While doing experiments with python numpy random, I was trying to understand how the change in the seed affects the randomness, but I found something peculiar, at least for me. Using numpy.random.get_state() I saw that every time I run the script the seed starts different, changes once, but then keeps the same value for the entire script, as show in this code where it compares the state from two consecutive sampling:

import numpy as np

rand_state = [0]
for i in range(5):
    rand_state_i = np.random.get_state()[1]
    # printing only 3 state numbers, but comparing all of them
    print(np.random.rand(), rand_state_i[:3], all(rand_state_i==rand_state))
    rand_state = rand_state_i

# Print:
# 0.9721364306537633 [2147483648 2240777606 2786125948] False
# 0.0470329351113805 [3868808884  608863200 2913530561] False
# 0.4471038484385019 [3868808884  608863200 2913530561] True
# 0.2690477632739811 [3868808884  608863200 2913530561] True
# 0.7279016433547768 [3868808884  608863200 2913530561] True

So, my question is: how is the seed keeping the same value but returning different random values for each sampling? Does numpy uses other or more "data" to generate random numbers other than those present in numpy.random.get_state()?

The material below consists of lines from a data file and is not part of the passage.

(* ===== verification/MpxyExample.v ===== *)
(** The MPXY core at work: two channels, one of them a single domain's; and
    an MSI target that is torn while it is replaced. *)

From stdpp Require Import functions relations.
From S2P Require Import Prelude Arch Mpxy MpxyProps.

#[local] Open Scope Z_scope.

Module TwoChannels.

#[local] Instance rv64 : Arch := RV64.
#[local] Instance config : Kconfig := qemu_virt.
#[local] Program Instance mpxy_config : MpxyConfig := {| CONFIG_MPXY_MSG_MAX_LEN := 1024 |}.
Next Obligation. lia. Qed.

(** A protocol without attributes of its own that echoes messages *)
#[local] Instance echo : MpxyOps unit := {|
  op_read_attr := fun _ => None;
  op_write_attr := fun _ => None;
  op_send := fun _ o _ msg _ _ => (SBI_SUCCESS, msg, Z.of_nat (length msg), [], o);
  op_get_events := fun _ o _ => (SBI_SUCCESS, [], MpxyEvents 0 0 0 0, [], o);
|}.

(** A gigabyte for each of two domains, above 4 GiB *)
Definition range_ok (key addr size : Z) : bool :=
  (0x100000000 + key * 0x40000000 <=? addr) && (addr + size <=? 0x140000000 + key * 0x40000000).

Definition channel (id owner : Z) : mpxy_channel :=
  MpxyChannel id 0 0x10000 4096 0 0 (Z.lor MPXY_CAP_SEND_WITH_RESP MPXY_CAP_GET_NOTIFICATIONS) 0 0 0 0 0 0 0 owner false.

Definition blank : mpxy unit := Mpxy [] (fun _ => shmem_none) 0 false (fun _ => 0) tt.
Definition page : Z := 0x100000000.
(** MSI_CONTROL to MSI_DATA: on, to 0x1_0000_2000, the value 5 *)
Definition attributes : bytes_mem := set_words (fun _ => 0) page 0 [1; 0x2000; 1; 5].
Definition one : mpxy unit := (mpxy_channel_register blank (channel 7 2)).2.
Definition two : mpxy unit := (mpxy_channel_register one (channel 3 0)).2.
Definition shared : mpxy unit := (mpxy_set_shmem range_ok 0 0 two page 0 0).2.
Definition filled : mpxy unit := shared <| mx_mem := attributes |> <| mx_shmem := mx_shmem shared |> <| mx_ops := tt |>.
Definition aimed : mpxy unit := (do_call range_ok 0 0 (CallWrite 3 MPXY_ATTR_MSI_CONTROL 4) filled).2.
Definition due : mpxy unit := mpxy_channel_events_due aimed (default (channel 0 0) (mx_channels aimed !! 0%nat)).

(** What is staged for it *)
Lemma filled_stages : exists ch staged, stage_attributes range_ok 0 0 filled 3 MPXY_ATTR_MSI_CONTROL 4 = inr (ch, staged).
Proof. vm_compute. eauto. Qed.

Lemma due_reached : exists p, rtc (mpxy_step range_ok) (blank, fun _ => None) (due, p).
Proof.
  destruct filled_stages as (ch & staged & E).
  destruct (write_steps range_ok filled (fun _ => None) 0 0 3 MPXY_ATTR_MSI_CONTROL 4 ch staged E eq_refl) as (s' & p & Hw & _ & Es).
  exists p. apply (rtc_l _ _ (one, fun _ => None)); [exact (StepRegister range_ok blank _ (channel 7 2) eq_refl)|].
  apply (rtc_l _ _ (two, fun _ => None)); [exact (StepRegister range_ok one _ (channel 3 0) eq_refl)|].
  apply (rtc_l _ _ (shared, fun _ => None)); [exact (StepShmem range_ok two _ 0 0 page 0 0)|].
  apply (rtc_l _ _ (filled, fun _ => None)); [exact (StepOthers range_ok shared _ attributes (mx_shmem shared) tt)|].
  assert (s' = aimed) as -> by (rewrite Es; unfold aimed, do_call; by destruct (mpxy_write_attributes _ _ _ _ _ _ _)).
  eapply rtc_r; [exact Hw|]. exact (StepDue range_ok aimed p (default (channel 0 0) (mx_channels aimed !! 0%nat))).
Qed.

Lemma due_pokes : (mpxy_indicate due 2).1 = [Poke 0x100002000 5].
Proof. vm_compute. reflexivity. Qed.

Lemma mpxy_msi_checked_witness :
  exists ch, ch ∈ mx_channels due /\ 0x100002000 = msi_addr ch /\ 5 = ch_msi_data ch /\ Z.land 0x100002000 3 = 0 /\
    channel_visible (ch_msi_domain ch) ch = true /\ range_ok (ch_msi_domain ch) 0x100002000 4 = true.
Proof.
  destruct due_reached as [p Hp].
  apply (mpxy_msi_checked range_ok blank due p 2 0x100002000 5); [reflexivity|exact Hp|].
  rewrite due_pokes. apply list_elem_of_singleton. reflexivity.
Defined.

Lemma two_sorted : ids_sorted (mx_channels filled).
Proof. vm_compute. repeat constructor. Qed.

(** Domain 0 asks for the channels: domain 1's is not there *)
Lemma mpxy_isolated_witness :
  let '(rc, v, s') := do_call range_ok 0 0 (CallIds 0) filled in
  let '(rc1, v1, s1) := do_call range_ok 0 0 (CallIds 0) (restrict 0 filled) in
  rc1 = rc /\ v1 = v /\ mx_mem s1 = mx_mem s' /\ mx_ops s1 = mx_ops s' /\ mx_shmem s1 = mx_shmem s' /\
  mx_channels s1 = filter (fun c => channel_visible 0 c = true) (mx_channels s') /\
  exists P, filter (fun c => channel_visible 0 c = false) (mx_channels s') =
    mark_due P <$> filter (fun c => channel_visible 0 c = false) (mx_channels filled).
Proof. apply (mpxy_isolated range_ok 0 0 (CallIds 0) filled). exact two_sorted. Defined.

Lemma filled_shmem : this_shmem 0 filled = Some page.
Proof. vm_compute. reflexivity. Qed.

Lemma filled_ids : ids (mx_channels filled) = [3; 7].
Proof. vm_compute. reflexivity. Qed.

Lemma filled_ids_bound : Forall (fun c => 0 <= ch_id c < 2 ^ 32) (mx_channels filled).
Proof.
  pose proof filled_ids as E. unfold ids in E. assert (Forall (fun id => 0 <= id < 2 ^ 32) (ch_id <$> mx_channels filled)) as H
    by (rewrite E; repeat (apply Forall_cons_2; [lia|]); apply Forall_nil_2).
  by apply Forall_fmap in H.
Qed.

Lemma filled_length : length (mx_channels filled) = 2%nat.
Proof. vm_compute. reflexivity. Qed.

Lemma mpxy_ids_listed_witness :
  read_pages 3 0 0 page filled 0 = ids (filter (fun c => channel_visible 0 c = true) (mx_channels filled)).
Proof.
  apply (mpxy_ids_listed 3 0 0 page filled filled_shmem two_sorted filled_ids_bound); rewrite filled_length; lia.
Defined.

Lemma mpxy_attrs_write_read_witness :
  exists ch ch', channel_find 0 filled 3 = Some ch /\ channel_find 0 (mpxy_write_attributes range_ok 0 0 filled 3 7 4).2 3 = Some ch' /\
    (forall j, if decide (7 <= j < 7 + 4)
       then std_attr_read ch' j = attr_written ch j (word_at (mx_mem filled) page (j - 7))
       else std_attr_read ch' j = std_attr_read ch j).
Proof.
  assert ((mpxy_write_attributes range_ok 0 0 filled 3 7 4).1 = SBI_SUCCESS) as E by (vm_compute; reflexivity).
  pose proof (mpxy_attrs_write_read range_ok 0 0 filled 3 7 4 page
    (mpxy_write_attributes range_ok 0 0 filled 3 7 4).1 (mpxy_write_attributes range_ok 0 0 filled 3 7 4).2
    ltac:(split; [lia|vm_compute; reflexivity]) ltac:(split; [lia|vm_compute; reflexivity]) ltac:(reflexivity) filled_shmem
    ltac:(destruct (mpxy_write_attributes range_ok 0 0 filled 3 7 4); reflexivity)) as H.
  rewrite E in H. exact H.
Defined.

(** ** A target that is replaced while it is used

    [mpxy_write_attributes] stores the parts of the target one after the
    other ([commit_stores]), with the MSI off in between; [mpxy_indicate], on
    another hart, loads whether it is on, and then the address. *)

(** The channel after the first [n] of them *)
Definition committed (n : nat) (key : Z) (staged ch : mpxy_channel) : mpxy_channel :=
  foldl (fun c f => f c) ch (take n (commit_stores key staged)).

Lemma committed_all (key : Z) (staged ch : mpxy_channel) : committed 7 key staged ch = stage_commit key staged ch.
Proof. destruct ch. reflexivity. Qed.

(** What [mpxy_indicate] writes to, when it loads [msi_control] before the
    store [n], and the address before the store [n'] *)
Definition indicated (n n' : nat) (key : Z) (staged ch : mpxy_channel) : option Z :=
  if truth (ch_msi_control (committed n key staged ch)) then Some (msi_addr (committed n' key staged ch)) else None.

Definition aim (addr : Z) : mpxy_channel :=
  (channel 3 0) <| ch_msi_control := 1 |> <| ch_msi_addr_low := low32 addr |> <| ch_msi_addr_high := high32_from_64 addr |>.

(** A domain's memory around 8 GiB; both targets are in it, and the monitor
    writes to an address that is neither, and not the domain's. *)
Definition around_8g (addr : Z) : bool := (0x1f0000000 <=? addr) && (addr + 4 <=? 0x210000000).

Lemma msi_target_torn :
  let old := aim 0x1f8000000 in let new := aim 0x208000000 in
  around_8g (msi_addr old) = true /\ around_8g (msi_addr new) = true /\
  indicated 0 2 0 new old = Some 0x108000000 /\ around_8g 0x108000000 = false.
Proof. vm_compute. split_and!; reflexivity. Qed.

(** Two writes that overlap, of two harts of the domain: the second starts
    when the first has stored the lower half, and the first finishes last but
    for that half.  What stays is a target that nobody checked. *)
Lemma msi_target_mixed :
  let a := aim 0x1f8000000 in let b := aim 0x208000000 in
  let c := foldl (fun c f => f c) (channel 3 0)
    (take 2 (commit_stores 0 a) ++ commit_stores 0 b ++ drop 2 (commit_stores 0 a)) in
  around_8g (msi_addr a) = true /\ around_8g (msi_addr b) = true /\ ch_msi_control c = 1 /\
  msi_addr c = 0x108000000 /\ around_8g (msi_addr c) = false.
Proof. vm_compute. split_and!; reflexivity. Qed.

End TwoChannels.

CodePudding user response：

You're only looking at part of the state. The big array of 624 integers isn't the whole story.

The Mersenne Twister only updates its giant internal state array once every 624 calls. The rest of the time, it just reads an element of that array, feeds it through a "tempering" pass, and outputs the tempered result. It only updates the array on the first call, or once it's read every element.

To keep track of the last element it read, the Mersenne Twister has an additional position variable that you didn't account for. It's at index 2 in the get_state() tuple. You'll see it increment in steps of 2 in your loop, because np.random.rand() has to fetch 2 32-bit integers to build a single double-precision floating point output.

(NumPy also maintains some additional state that's not really part of the Mersenne Twister state, to generate normally distributed values more efficiently. You'll find this in indexes 3 and 4 of the get_state() tuple.)